Go over the entries below line by line, copying each one that contains the word "reflexivity".

[Data items]
Segment Open

(** Removal takes it out, and aborts when it is not there. *)
Lemma conn_unregister_ok fuel s T c : table_ok s T -> c <> NULL -> (length (T (bucket s c)) < fuel)%nat ->
  if bool_decide (c ∈ T (bucket s c)) then
    exists s' A B, conn_unregister crc32 crc64 fuel s c = Done s' /\ T (bucket s c) = A ++ c :: B /\
      table_ok s' (<[bucket s c := A ++ B]> T) /\
      s' = s <| tcp_hashtable := tcp_hashtable s' |> <| ht_next := ht_next s' |> /\
      (forall x, x ∉ A -> ht_next s' x = ht_next s x)
  else conn_unregister crc32 crc64 fuel s c = Aborted.
Proof.
  intros Hk H0 Hf. unfold conn_unregister. set (b := bucket s c) in *.
  assert (Hb : 0 <= b < TCP_HTSIZE) by apply bucket_range. pose proof (tk_chain _ _ Hk b Hb) as Hch.
  pose proof (tk_nodup _ _ Hk b Hb) as Hnd. pose proof (table_hd _ _ b Hk Hb) as Ehd. rewrite Ehd in *.
  destruct (bool_decide_reflect (c ∈ T b)) as [Hc|Hc].
  - apply list_elem_of_split in Hc as (A & B & EL). rewrite EL in *. pose proof (chain_next _ _ _ _ _ _ Hch) as Hnx.
    assert (Hpn : (c ∉ A ++ B) /\ NoDup (A ++ B)).
    { assert (Hperm : A ++ c :: B ≡ₚ c :: A ++ B) by solve_Permutation. rewrite Hperm in Hnd. by apply NoDup_cons in Hnd. }
    assert (Hok : forall s', chain NULL (ht_next s') (tcp_hashtable s' b) (A ++ B) ->
      (forall h, h <> b -> tcp_hashtable s' h = tcp_hashtable s h) -> (forall x, x ∉ A -> ht_next s' x = ht_next s x) ->
      cc s' = cc s -> table_ok s' (<[b := A ++ B]> T)).
    { intros s' Hch' Hh' Hn' Ec.
      assert (Eb : forall x, bucket s' x = bucket s x) by (intros x; unfold conn_bucket, conn_of; by rewrite Ec).
      constructor.
      - intros h Hh. destruct (decide (b = h)) as [<-|Hne]; [by rewrite (fn_lookup_insert T)|].
        rewrite (fn_lookup_insert_ne T), Hh' by congruence. eapply seg_ext; [|by apply (tk_chain _ _ Hk)].
        intros y Hy. apply Hn'. intros HyA. apply Hne. rewrite <-(tk_bucket _ _ Hk h y) by done.
        symmetry. apply (tk_bucket _ _ Hk b y Hb). rewrite EL. set_solver.
      - intros h Hh. destruct (decide (b = h)) as [<-|Hne]; [rewrite (fn_lookup_insert T); apply Hpn|].
        rewrite (fn_lookup_insert_ne T) by done. by apply (tk_nodup _ _ Hk).
      - intros h x Hh. rewrite Eb. destruct (decide (b = h)) as [<-|Hne].
        + rewrite (fn_lookup_insert T). intros Hx. apply (tk_bucket _ _ Hk); [done|]. rewrite EL. set_solver.
        + rewrite (fn_lookup_insert_ne T) by done. by apply (tk_bucket _ _ Hk). }
    destruct (Z.eqb_spec (hd NULL (A ++ c :: B)) c) as [E|E].
    + assert (A = []) as ->. { destruct A as [|a A]; [done|]. cbn in E. subst a. destruct Hpn as [Hpn _]. set_solver. }
      eexists _, [], B. split; [reflexivity|]. split; [done|]. split; [|split; [by destruct s|done]].
      apply Hok; try done.
      * cbn. rewrite fn_lookup_insert. by destruct Hch as (_ & _ & Hch).
      * intros h Hh. by apply fn_lookup_insert_ne.
    + assert (HA : A <> []) by (intros ->; done).
      destruct (last A) as [q|] eqn:El; [|by apply last_None in El]. apply last_Some in El as [A' ->].
      assert (EA : (A' ++ [q]) ++ c :: B = A' ++ q :: c :: B) by (by rewrite <-app_assoc).
      rewrite EA in Hch, Hnd, Hf, E |- *.
      rewrite conn_pred_ok; [|done|done|rewrite length_app in Hf; lia]. cbn [mbind outcome_bind].
      eexists _, (A' ++ [q]), B. split; [reflexivity|]. split; [done|]. split; [|split; [by destruct s|]].
      * apply Hok; try done.
        -- cbn. rewrite Ehd. eapply (chain_remove NULL (ht_next s) _ _ _ _ c).
           ++ rewrite <-app_assoc. exact Hch.
           ++ apply Hpn.
           ++ intros y Hy. rewrite last_snoc. destruct (decide (Some q = Some y)) as [[= <-]|Hne]; [by rewrite fn_lookup_insert|].
              apply fn_lookup_insert_ne. congruence.
           ++ rewrite decide_False by (by destruct A'). by destruct A'.
        -- intros x Hx. apply fn_lookup_insert_ne. set_solver.
      * intros x Hx. apply fn_lookup_insert_ne. set_solver.
  - destruct (Z.eqb_spec (hd NULL (T b)) c) as [E|E].
    + destruct (T b) as [|a L]; cbn in E; [congruence|]. set_solver.
    + by rewrite conn_pred_none.
Qed.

Segment Closed

YOUR RESPONSE:
      eexists _, [], B. split; [reflexivity|]. split; [done|]. split; [|split; [by destruct s|done]].
      eexists _, (A' ++ [q]), B. split; [reflexivity|]. split; [done|]. split; [|split; [by destruct s|]].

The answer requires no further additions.